# [Directions]
For every line in the records below that holds "Fixpoint", make a copy.

# [Source data]
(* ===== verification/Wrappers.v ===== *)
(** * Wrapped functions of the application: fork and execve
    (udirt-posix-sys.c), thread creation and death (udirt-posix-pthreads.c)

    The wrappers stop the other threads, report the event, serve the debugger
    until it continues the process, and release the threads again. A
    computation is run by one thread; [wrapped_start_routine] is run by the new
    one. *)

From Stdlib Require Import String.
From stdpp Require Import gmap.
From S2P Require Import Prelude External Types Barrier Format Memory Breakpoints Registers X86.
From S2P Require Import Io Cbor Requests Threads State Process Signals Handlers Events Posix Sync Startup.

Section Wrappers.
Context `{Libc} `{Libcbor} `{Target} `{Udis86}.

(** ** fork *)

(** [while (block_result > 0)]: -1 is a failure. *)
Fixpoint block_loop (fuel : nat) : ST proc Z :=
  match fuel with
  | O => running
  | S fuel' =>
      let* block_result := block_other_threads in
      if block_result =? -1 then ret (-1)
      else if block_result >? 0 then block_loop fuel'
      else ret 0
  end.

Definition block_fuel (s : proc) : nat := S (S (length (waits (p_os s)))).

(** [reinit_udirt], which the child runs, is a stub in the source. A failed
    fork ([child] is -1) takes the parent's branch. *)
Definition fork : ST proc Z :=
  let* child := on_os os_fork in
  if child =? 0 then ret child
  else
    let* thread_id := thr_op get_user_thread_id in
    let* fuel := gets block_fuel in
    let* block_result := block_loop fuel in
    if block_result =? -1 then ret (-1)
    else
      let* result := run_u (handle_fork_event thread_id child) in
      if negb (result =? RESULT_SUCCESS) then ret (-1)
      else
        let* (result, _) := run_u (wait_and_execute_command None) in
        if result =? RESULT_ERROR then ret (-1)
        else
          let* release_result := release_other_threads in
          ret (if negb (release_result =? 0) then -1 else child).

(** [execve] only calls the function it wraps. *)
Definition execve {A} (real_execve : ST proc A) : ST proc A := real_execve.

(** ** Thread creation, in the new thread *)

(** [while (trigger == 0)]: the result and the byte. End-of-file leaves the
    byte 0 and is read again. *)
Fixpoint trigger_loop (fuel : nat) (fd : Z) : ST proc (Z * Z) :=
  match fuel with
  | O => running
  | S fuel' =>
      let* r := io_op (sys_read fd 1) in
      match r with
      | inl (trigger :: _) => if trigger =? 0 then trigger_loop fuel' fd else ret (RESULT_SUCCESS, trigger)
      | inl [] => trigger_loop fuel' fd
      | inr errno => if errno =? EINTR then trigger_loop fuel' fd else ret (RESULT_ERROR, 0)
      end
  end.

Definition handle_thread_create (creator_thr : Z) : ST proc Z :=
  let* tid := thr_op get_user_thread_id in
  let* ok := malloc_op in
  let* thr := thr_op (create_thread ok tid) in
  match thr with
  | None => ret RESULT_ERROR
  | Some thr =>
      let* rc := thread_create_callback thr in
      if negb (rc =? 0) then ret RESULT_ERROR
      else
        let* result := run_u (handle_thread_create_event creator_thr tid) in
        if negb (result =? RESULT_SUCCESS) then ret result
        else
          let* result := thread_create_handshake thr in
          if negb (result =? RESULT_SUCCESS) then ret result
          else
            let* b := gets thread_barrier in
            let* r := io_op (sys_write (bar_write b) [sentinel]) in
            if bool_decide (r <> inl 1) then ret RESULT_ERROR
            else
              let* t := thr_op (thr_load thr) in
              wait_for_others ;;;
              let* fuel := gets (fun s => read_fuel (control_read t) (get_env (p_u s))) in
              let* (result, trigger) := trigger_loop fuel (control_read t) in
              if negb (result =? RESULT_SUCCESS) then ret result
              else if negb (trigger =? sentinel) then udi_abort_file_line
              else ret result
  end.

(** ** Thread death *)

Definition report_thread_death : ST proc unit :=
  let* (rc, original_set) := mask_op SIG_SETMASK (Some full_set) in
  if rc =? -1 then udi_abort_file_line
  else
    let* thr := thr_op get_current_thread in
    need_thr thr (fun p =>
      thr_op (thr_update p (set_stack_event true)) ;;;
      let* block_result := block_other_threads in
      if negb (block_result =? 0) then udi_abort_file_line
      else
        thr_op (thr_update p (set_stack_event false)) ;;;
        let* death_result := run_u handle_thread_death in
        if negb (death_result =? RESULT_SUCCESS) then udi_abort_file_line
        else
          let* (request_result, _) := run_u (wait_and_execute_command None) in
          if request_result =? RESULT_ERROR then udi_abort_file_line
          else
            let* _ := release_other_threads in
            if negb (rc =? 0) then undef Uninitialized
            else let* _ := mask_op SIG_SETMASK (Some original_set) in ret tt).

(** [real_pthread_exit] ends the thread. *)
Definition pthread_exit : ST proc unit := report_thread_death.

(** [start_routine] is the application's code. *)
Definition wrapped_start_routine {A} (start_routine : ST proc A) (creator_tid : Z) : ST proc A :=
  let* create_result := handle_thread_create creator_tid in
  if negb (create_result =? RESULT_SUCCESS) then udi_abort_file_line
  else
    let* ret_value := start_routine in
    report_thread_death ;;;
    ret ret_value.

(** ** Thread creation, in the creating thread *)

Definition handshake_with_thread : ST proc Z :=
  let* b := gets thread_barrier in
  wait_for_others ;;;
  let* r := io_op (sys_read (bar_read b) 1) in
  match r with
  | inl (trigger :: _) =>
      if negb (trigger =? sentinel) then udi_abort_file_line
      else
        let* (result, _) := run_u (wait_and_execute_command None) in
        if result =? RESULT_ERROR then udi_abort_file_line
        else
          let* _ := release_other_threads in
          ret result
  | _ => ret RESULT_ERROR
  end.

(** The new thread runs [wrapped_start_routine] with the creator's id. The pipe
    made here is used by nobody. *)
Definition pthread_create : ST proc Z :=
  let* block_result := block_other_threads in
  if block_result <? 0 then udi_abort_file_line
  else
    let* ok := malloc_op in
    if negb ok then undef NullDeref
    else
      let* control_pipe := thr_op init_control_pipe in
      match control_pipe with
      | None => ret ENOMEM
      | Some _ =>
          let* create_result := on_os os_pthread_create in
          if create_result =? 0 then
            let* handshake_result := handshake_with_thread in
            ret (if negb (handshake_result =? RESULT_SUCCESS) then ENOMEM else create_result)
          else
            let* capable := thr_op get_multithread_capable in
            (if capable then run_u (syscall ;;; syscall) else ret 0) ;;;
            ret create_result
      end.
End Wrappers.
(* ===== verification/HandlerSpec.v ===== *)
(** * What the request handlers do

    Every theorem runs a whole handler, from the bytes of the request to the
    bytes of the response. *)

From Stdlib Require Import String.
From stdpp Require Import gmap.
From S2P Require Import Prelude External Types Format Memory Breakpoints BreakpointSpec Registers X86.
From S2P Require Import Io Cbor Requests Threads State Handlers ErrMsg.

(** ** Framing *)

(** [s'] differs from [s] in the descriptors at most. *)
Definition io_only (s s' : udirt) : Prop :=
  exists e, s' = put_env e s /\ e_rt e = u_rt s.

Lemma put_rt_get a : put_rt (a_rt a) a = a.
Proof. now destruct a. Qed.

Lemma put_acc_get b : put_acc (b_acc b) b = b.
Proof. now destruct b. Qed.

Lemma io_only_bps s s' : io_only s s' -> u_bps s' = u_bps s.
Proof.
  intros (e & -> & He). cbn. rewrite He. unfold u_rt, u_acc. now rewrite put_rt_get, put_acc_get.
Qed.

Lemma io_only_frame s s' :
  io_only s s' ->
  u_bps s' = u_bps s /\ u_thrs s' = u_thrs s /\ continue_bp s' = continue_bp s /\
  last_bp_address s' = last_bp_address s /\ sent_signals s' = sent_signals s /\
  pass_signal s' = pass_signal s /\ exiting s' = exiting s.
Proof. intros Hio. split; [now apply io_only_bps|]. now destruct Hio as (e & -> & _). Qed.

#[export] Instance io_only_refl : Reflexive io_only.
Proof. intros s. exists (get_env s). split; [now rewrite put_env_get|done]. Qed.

# [Answer space]
Fixpoint block_loop (fuel : nat) : ST proc Z :=
Fixpoint trigger_loop (fuel : nat) (fd : Z) : ST proc (Z * Z) :=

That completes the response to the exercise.